Saya tahu, yang mungkin tuan tidak tahu, Al-Huda punya segudang prestasi dari tingkat kecamatan hingga Internasional.
Namun prestasi ditingkat desa adalah gotong royong ini. Setuju? Bukan untuk pertama kalinya mereka berjuang sendiri, dan sepertinya juga bukan yang terakhir.
Sejak saya sekolah dulu, kira-kira abad 21 milenium ketiga, kerikil dan lubang sudah jadi pemandangan biasa dam motor sudah bergetar-getar seperti kesetanan ketika melaluinya.
Kini, 2024. Akhir dari dinasti Jokowi, dimana era dana desa dan birokrasi yang yaaa begitulah, mereka memilih jalur ninja: dua sak semen dan kerja lembur malam hari, memperbaiki jalan yang kemudian bisa dicap sebagai barokah.
Jangan baca sampai selesai, nanti makin tersinggung. Tersinggung berarti…
Mari sejenak kita tengok aturan main yang ada. Menurut Undang-Undang Nomor 3 Tahun 2024, desa memiliki wewenang besar dalam mengelola wilayahnya, termasuk infrastruktur.
Sementara itu, Peraturan Menteri Keuangan Nomor 145 Tahun 2023 menjabarkan secara rinci bagaimana dana desa seharusnya dikelola dan digunakan.
Tuan-tuan lebih tahu aturannya, saya tidak perlu menggurui. Apalah saya, di tengah orang-orang terhormat di desa ini.
Tuan-tuan boleh berkata, “Kalau cuma bicara, siapapun bisa”. Dan jujur, saya tidak ada dalam daftar orang yang ikut kerja bakti perbaiki jalam tersebut.
Tuan tentu setuju, seperti kertas LPJ, berteori di atas kertas terlihat ciamik, memang, dan, prakteknya sering kali bagai mimpi di siang bolong.
Bayangkan saja, dana desa yang diharapkan mengalir lancar ternyata lebih sering tersendat. Tak heran jika warga dusun Dikkodik memutuskan untuk tidak menunggu (itupun kalau ada yang ditunggu)
Kalau menunggu dana cair, mungkin jalan rusak ini sudah berubah jadi lubang neraka. Maka, Luthfi dan Faridi menggalang kekuatan untuk aksi jalan malam hari yang lebih dramatis dari sinetron Jailangkung.
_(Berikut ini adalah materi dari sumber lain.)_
(* ===== verification/WatchTerminal.v ===== *)
(** * The strict Watch terminal ledger

    Models [audio/state/watch_terminal_lifecycle.rs] with its
    [input_ownership.rs] and [store_api.rs]: the ledger that decides whether a
    paid Watch run ended in a provable order (provider input, session.finish,
    session.finished, response terminals, physical renderer receipts).

    [HashMap]s and [HashSet]s are [gmap]s and [gset]s. The clock is an
    argument: each [now] is one reading of [unix_ms()]. A panic while the
    ledger's mutex is held poisons it ([lc_poisoned]). *)
From S2P Require Import Prelude RustStr.
(* ===== verification/WatchDrain.v ===== *)
(** * How a strict Watch run is brought to its end

    Models the policies of [watch_mode_diagnostic/] that poll the ledgers until
    a run may be completed: [open_input_drain.rs] (the quiet window before
    output quiescence is approved), [playback_drain.rs] with the confirmation
    of [mod.rs], [provider_terminal_observer.rs], and the record of what was
    observed, [terminal_authority.rs].

    Instants and durations are nanoseconds in [Z]. A poll carries what one
    round of a loop reads: the clock, the ledger's and the playback's snapshots
    and, for the source coverage (a floating-point comparison of texts), its
    answer. *)
From stdpp Require Import sorting.
From S2P Require Import Prelude RustStr PlaybackQuiescence WatchTerminal.

(** ** The open-input drain ([open_input_drain.rs]) *)
Definition QUIET_CONFIRMATION : Z := 2000000000.
Definition EXPECTED_SOURCE_SEGMENTS : Z := 6.

Record OpenInputDrain := mk_drain {
  od_deadline : Z;
  od_generation : option Z;
  od_quiet_since : option Z;
  od_quiet_start_append : option StrictWatchProviderAppendEvidence
}.
#[export] Instance drain_settable : Settable OpenInputDrain := λ d,
  mk_drain (od_deadline d) (od_generation d) (od_quiet_since d) (od_quiet_start_append d).

Definition new_drain (started watchdog : Z) : OpenInputDrain :=
  mk_drain (started + watchdog) None None None.

(** The conditions of the quiet state. *)
Definition is_quiet (snapshot : StrictWatchOpenInputSnapshot) (playback_quiet : bool)
    (source_covered : Z) : bool :=
  os_session_updated snapshot && is_Some_b (os_media_complete snapshot)
  && (os_pending_speech snapshot =? 0) && (os_pending_responses snapshot =? 0)
  && (os_pending_input_segments snapshot =? 0)
  && (os_pending_renderer_acks snapshot =? 0) && is_Some_b (os_last_output snapshot)
  && is_Some_b (os_last_physical_completed snapshot) && playback_quiet
  && (source_covered =? EXPECTED_SOURCE_SEGMENTS).

(** The latest of the five activity times, 0 when there is none. *)
Definition last_activity_at (snapshot : StrictWatchOpenInputSnapshot) : Z :=
  foldr Z.max 0 (omap (λ event, ae_observed_at_unix_ms <$> event)
    [os_last_input_speech snapshot; os_last_output snapshot; os_last_physical_started snapshot;
     os_last_physical_frame snapshot; os_last_physical_completed snapshot]).

(** Whether enough provider input was sent between the two appends. *)
Definition send_window_covered (first last : option StrictWatchProviderAppendEvidence) : bool :=
  match first, last with
  | Some first, Some last =>
      (pa_source_sequence first <? pa_source_sequence last)
      && (pa_append_index first <? pa_append_index last)
      && (32000 <=? saturating_sub (pa_accepted_samples_total last) (pa_accepted_samples_total first))
      && (2000 <=? saturating_sub (pa_observed_at_unix_ms last) (pa_observed_at_unix_ms first))
  | _, _ => false
  end.

Definition observe (now : Z) (snapshot : StrictWatchOpenInputSnapshot) (playback_quiet : bool)
    (source_covered : Z) : M OpenInputDrain bool :=
  let* d := gets id in
  fail_if (od_deadline d <=? now) "watch.aec-output-quiescence-timeout" ;;;
  fail_if (negb (bool_decide (os_phase snapshot = PhaseOpen)) || negb (os_input_open snapshot)
           || negb (os_provider_input_open snapshot))
    "watch.aec-input-closed-before-output-quiescence" ;;;
  let generation_changed :=
    negb (bool_decide (od_generation d = Some (os_activity_generation snapshot))) in
  modify (λ d, d <| od_generation := Some (os_activity_generation snapshot) |>) ;;;
  if negb (is_quiet snapshot playback_quiet source_covered) then
    modify (λ d, d <| od_quiet_since := None |> <| od_quiet_start_append := None |>) ;;;
    ret false
  else
    when (generation_changed || negb (is_Some_b (od_quiet_since d)))
      (modify (λ d, d <| od_quiet_since := Some now |>
                      <| od_quiet_start_append := os_last_provider_append snapshot |>)) ;;;
    let last_activity_at := last_activity_at snapshot in
    modify (λ d, d <| od_quiet_start_append ::= λ first,
      match first with
      | Some append => if pa_observed_at_unix_ms append <? last_activity_at then None else first
      | None => None
      end |>) ;;;
    modify (λ d, d <| od_quiet_start_append ::= λ first,
      match first with
      | Some _ => first
      | None =>
          match os_last_provider_append snapshot with
          | Some append => if last_activity_at <=? pa_observed_at_unix_ms append then Some append else None
          | None => None
          end
      end |>) ;;;
    let* since := gets (λ d, default now (od_quiet_since d)) in
    modify (λ d, d <| od_quiet_since := Some since |>) ;;;
    let* first := gets od_quiet_start_append in
    ret ((QUIET_CONFIRMATION <=? saturating_sub now since)
         && send_window_covered first (os_last_provider_append snapshot)).

(** One round of [await_open_input_quiescence]. *)
Record Poll := mk_poll {
  po_now : Z;
  po_snapshot : StrictWatchOpenInputSnapshot;
  po_playback : TranslationPlaybackQuiescenceSnapshot;
  po_playing : bool;
  po_covered_segments : Z
}.
Definition playback_quiet (p : Poll) : bool := is_quiescent (po_playback p) && negb (po_playing p).
Definition covered (p : Poll) : Z :=
  if (os_pending_speech (po_snapshot p) =? 0) && (os_pending_responses (po_snapshot p) =? 0)
     && (os_pending_renderer_acks (po_snapshot p) =? 0) && is_quiescent (po_playback p)
     && negb (po_playing p)
  then po_covered_segments p else 0.
Definition poll_drain (p : Poll) : M OpenInputDrain bool :=
  observe (po_now p) (po_snapshot p) (playback_quiet p) (covered p).

(** The loop: the polls it did not make are left over. A round that fails before
    it observes (a changed marker file, another run's ledger, a stopped provider)
    ends the loop with an error and is not a poll. *)
Fixpoint drain_loop (polls : list Poll) (d : OpenInputDrain) : outcome bool * list Poll :=
  match polls with
  | [] => (Ok false, [])
  | p :: polls =>
      match poll_drain p d with
      | (Ok false, d) => drain_loop polls d
      | (r, _) => (r, polls)
      end
  end.

(** ** The local playback drain ([playback_drain.rs], [mod.rs]) *)
Record PlaybackDrainConfirmation := mk_confirmation {
  pd_confirmation : Z; pd_quiescent_since : option Z
}.
Definition new_confirmation (confirmation : Z) : PlaybackDrainConfirmation :=
  mk_confirmation confirmation None.
Definition confirm (now : Z) (quiescent : bool) (c : PlaybackDrainConfirmation)
    : bool * PlaybackDrainConfirmation :=
  if negb quiescent then (false, mk_confirmation (pd_confirmation c) None)
  else
    let since := default now (pd_quiescent_since c) in
    (pd_confirmation c <=? saturating_sub now since,
     mk_confirmation (pd_confirmation c) (Some since)).

Definition process_exclusion_restart_is_quiescent (speaker_playback_active : bool)
    (playback : TranslationPlaybackQuiescenceSnapshot) : bool :=
  negb speaker_playback_active && is_quiescent playback.

Definition local_playback_drain_authority (speaker_playback_active : bool)
    (snapshot : TranslationPlaybackQuiescenceSnapshot) : option Z * option Z :=
  let unknown_bridge_owner :=
    (0 <? qs_pending_bridge_acks snapshot) || (0 <? qs_active_bridge_cues snapshot)
    || qs_restart_barrier snapshot in
  if unknown_bridge_owner
     && (negb (is_Some_b (qs_pending_audio_frames snapshot))
         || negb (is_Some_b (qs_output_sample_rate_hz snapshot)))
  then (None, None)
  else (qs_pending_audio_frames snapshot, qs_output_sample_rate_hz snapshot).

(** In nanoseconds; the products fit the [u128] of the code. *)
Definition local_playback_drain_estimate (pending_audio_frames output_sample_rate_hz : option Z)
    : option Z :=
  match pending_audio_frames, output_sample_rate_hz with
  | Some frames, Some rate =>
      if 0 <? rate
      then Some (Z.min ((frames * 1000 + (rate - 1)) / rate) u64_max * 1000000)
      else None
  | _, _ => None
  end.

(** One round of [wait_for_local_playback_quiescence]: [None] goes on. *)
Definition LOCAL_PLAYBACK_IDLE_CONFIRMATION : Z := 750000000.
Inductive DrainEnd := DrainWatchdog | DrainQuiescent (final : TranslationPlaybackQuiescenceSnapshot).
Definition playback_drain_round (started watchdog now : Z) (active : bool)
    (snapshot : TranslationPlaybackQuiescenceSnapshot) (c : PlaybackDrainConfirmation)
    : option DrainEnd * PlaybackDrainConfirmation :=
  if watchdog <=? saturating_sub now started then (Some DrainWatchdog, c)
  else
    let '(done, c) := confirm now (process_exclusion_restart_is_quiescent active snapshot) c in
    (if done then Some (DrainQuiescent snapshot) else None, c).

(** ** The provider's terminal ([provider_terminal_observer.rs]) *)
Inductive ProviderTerminalObservationError :=
| Authority (error : string)
| Timeout (phase : string)
| ProtocolOrder.
Record ProviderTerminalObserver := mk_observer {
  po_finish_phase_started : option Z;
  po_timeout : Z;
  po_grace : Z;
  po_finish_observed : bool
}.
Definition new_observer (timeout grace : Z) : ProviderTerminalObserver :=
  mk_observer None timeout grace false.

Definition observe_terminal (now : Z) (session_finish_sent session_finished_received : bool)
    (o : ProviderTerminalObserver)
    : (ProviderTerminalObservationError + bool) * ProviderTerminalObserver :=
  if session_finished_received && negb session_finish_sent then (inl ProtocolOrder, o)
  else if session_finished_received then (inr true, o)
  else
    let o := if session_finish_sent && negb (po_finish_observed o)
             then mk_observer (Some now) (po_timeout o) (po_grace o) true else o in
    match po_finish_phase_started o with
    | None => (inr false, o)
    | Some started =>
        if started + po_timeout o + po_grace o <=? now
        then (inl (Timeout "post-finish"), o)
        else (inr false, o)
    end.
(** [read_phase] is called again when the first answer is a timeout: its two
    answers are arguments. *)
Definition observe_with (now : Z) (phase refreshed : string + bool * bool)
    (o : ProviderTerminalObserver)
    : (ProviderTerminalObservationError + bool) * ProviderTerminalObserver :=
  match phase with
  | inl error => (inl (Authority error), o)
  | inr (finish_sent, finished) =>
      match observe_terminal now finish_sent finished o with
      | (inl (Timeout _), o) =>
          match refreshed with
          | inl error => (inl (Authority error), o)
          | inr (finish_sent, finished) => observe_terminal now finish_sent finished o
          end
      | r => r
      end
  end.

(** ** The terminal authority ([terminal_authority.rs])

    A JSON detail is opaque but for the string members [push] sets. *)
Record TerminalProducerIdentity := mk_producer {
  tp_process_id : Z; tp_start_time_utc_ticks : Z; tp_started_at_unix_ms : Z;
  tp_executable_sha256 : string; tp_source_head_commit : string;
  tp_runtime_bundle_digest : string; tp_launch_id : string
}.
Section Authority.
Context {Value : Type} (set_string : string → string → Value → Value).

Record TerminalAuthorityEvent := mk_event {
  te_sequence : Z; te_stage : string; te_observed_at_unix_ms : Z; te_detail : Value
}.
Record TerminalAuthorityRecorder := mk_recorder {
  tr_identity : StrictWatchTerminalIdentity;
  tr_producer : TerminalProducerIdentity;
  tr_started_at_unix_ms : Z;
  tr_events : list TerminalAuthorityEvent;
  tr_completion_policy : option string
}.
Record TerminalAuthority := mk_terminal_authority {
  ta_artifact_kind : string; ta_schema_version : Z;
  ta_run_marker : string; ta_cell_id : string; ta_lease_id : string;
  ta_producer : TerminalProducerIdentity;
  ta_completion_policy : option string;
  ta_status : string; ta_started_at_unix_ms : Z; ta_completed_at_unix_ms : Z;
  ta_error_code : option string; ta_error : option string;
  ta_events : list TerminalAuthorityEvent
}.

Definition new_recorder identity producer started_at_unix_ms : TerminalAuthorityRecorder :=
  mk_recorder identity producer started_at_unix_ms [] None.
Definition set_completion_policy (policy : option string) (r : TerminalAuthorityRecorder)
    : TerminalAuthorityRecorder :=
  mk_recorder (tr_identity r) (tr_producer r) (tr_started_at_unix_ms r) (tr_events r) policy.
Definition push (stage : string) (observed_at_unix_ms : Z) (detail : Value)
    (r : TerminalAuthorityRecorder) : TerminalAuthorityRecorder :=
  let detail :=
    if is_Some_b (tr_completion_policy r) then
      set_string "leaseId" (ti_lease_id (tr_identity r))
        (set_string "cellId" (ti_cell_id (tr_identity r))
           (set_string "runMarker" (ti_run_marker (tr_identity r)) detail))
    else detail in
  mk_recorder (tr_identity r) (tr_producer r) (tr_started_at_unix_ms r)
    (tr_events r ++ [mk_event (Z.of_nat (length (tr_events r)) + 1) stage observed_at_unix_ms detail])
    (tr_completion_policy r).

(** [sort_by_key] is stable: an event goes before the first later one. *)
Fixpoint insert_event (e : TerminalAuthorityEvent) (l : list TerminalAuthorityEvent)
    : list TerminalAuthorityEvent :=
  match l with
  | [] => [e]
  | x :: l =>
      if te_observed_at_unix_ms e <=? te_observed_at_unix_ms x then e :: x :: l
      else x :: insert_event e l
  end.
Definition sort_events (l : list TerminalAuthorityEvent) : list TerminalAuthorityEvent :=
  foldr insert_event [] l.
Definition renumber (l : list TerminalAuthorityEvent) : list TerminalAuthorityEvent :=
  imap (λ index e, mk_event (Z.of_nat index + 1) (te_stage e) (te_observed_at_unix_ms e) (te_detail e)) l.

(** [Iterator::min]. *)
Definition min_of (l : list Z) : option Z :=
  foldr (λ x m, Some (match m with Some m => Z.min x m | None => x end)) None l.

Definition finish_recorder (status : string) (completed_at_unix_ms : Z)
    (error_code error : option string) (r : TerminalAuthorityRecorder) : TerminalAuthority :=
  let events := renumber (sort_events (tr_events r)) in
  let producer := tr_producer r in
  let earliest_trusted_event_at :=
    min_of (filter (λ observed_at, tp_started_at_unix_ms producer ≤ observed_at)
              (te_observed_at_unix_ms <$> events)) in
  let started_at_unix_ms :=
    Z.max (match earliest_trusted_event_at with
           | Some observed_at => Z.min (tr_started_at_unix_ms r) observed_at
           | None => tr_started_at_unix_ms r
           end) (tp_started_at_unix_ms producer) in
  mk_terminal_authority "watch-mode-evidence-driven-terminal"
    (if is_Some_b (tr_completion_policy r) then 4 else 3)
    (ti_run_marker (tr_identity r)) (ti_cell_id (tr_identity r)) (ti_lease_id (tr_identity r))
    producer (tr_completion_policy r) status started_at_unix_ms completed_at_unix_ms
    error_code error events.
Definition complete (completed_at_unix_ms : Z) : TerminalAuthorityRecorder → TerminalAuthority :=
  finish_recorder "completed" completed_at_unix_ms None None.
Definition fail_recorder (completed_at_unix_ms : Z) (error_code error : string)
    : TerminalAuthorityRecorder → TerminalAuthority :=
  finish_recorder "failed" completed_at_unix_ms (Some error_code) (Some error).
End Authority.

Definition UNIX_EPOCH_DOTNET_TICKS : Z := 621355968000000000.
Definition TICKS_PER_MILLISECOND : Z := 10000.
Definition process_start_unix_ms_from_utc_ticks (start_time_utc_ticks : Z) : outcome Z :=
  match checked_sub start_time_utc_ticks UNIX_EPOCH_DOTNET_TICKS with
  | Some ticks => Ok (ticks / TICKS_PER_MILLISECOND)
  | None => Err (Fail "desktop OS startTimeUtcTicks predates the Unix epoch")
  end.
Pada malam yang tidak biasa, tanggal 30 Juni 2024, sekitar pukul 23.00, Luthfi dan Faridi mulai bekerja dengan semangat yang lebih panas dari terik matahari siang. Berbekal dua sak semen, mereka mulai menambal jalan di depan rumah mereka.
Aksi yang sederhana, namun sangat berarti. Malam kedua, semangat mereka menular, warga lain pun bergabung membawa sumbangan. Meski mungkin mereka uangnya pas-pasan atau bahkan harus mengutang untuk jajan anaknya besok.
“Awalnya saya hanya berniat memperbaiki di depan rumah saya dan Faridi karena rusak parah. Beberapa hari lagi ada acara Pawai Ta’aruf santri Al-Huda yang kebetulan akan melalui akses ini. Alhamdulillah di malam kedua sumbangan dari masyarakat yang lain mulai berdatangan, hingga kami mampu memperbaiki beberapa titik yang rusak parah di sepanjang jalan ini secara swadaya,” ungkap Luthfi.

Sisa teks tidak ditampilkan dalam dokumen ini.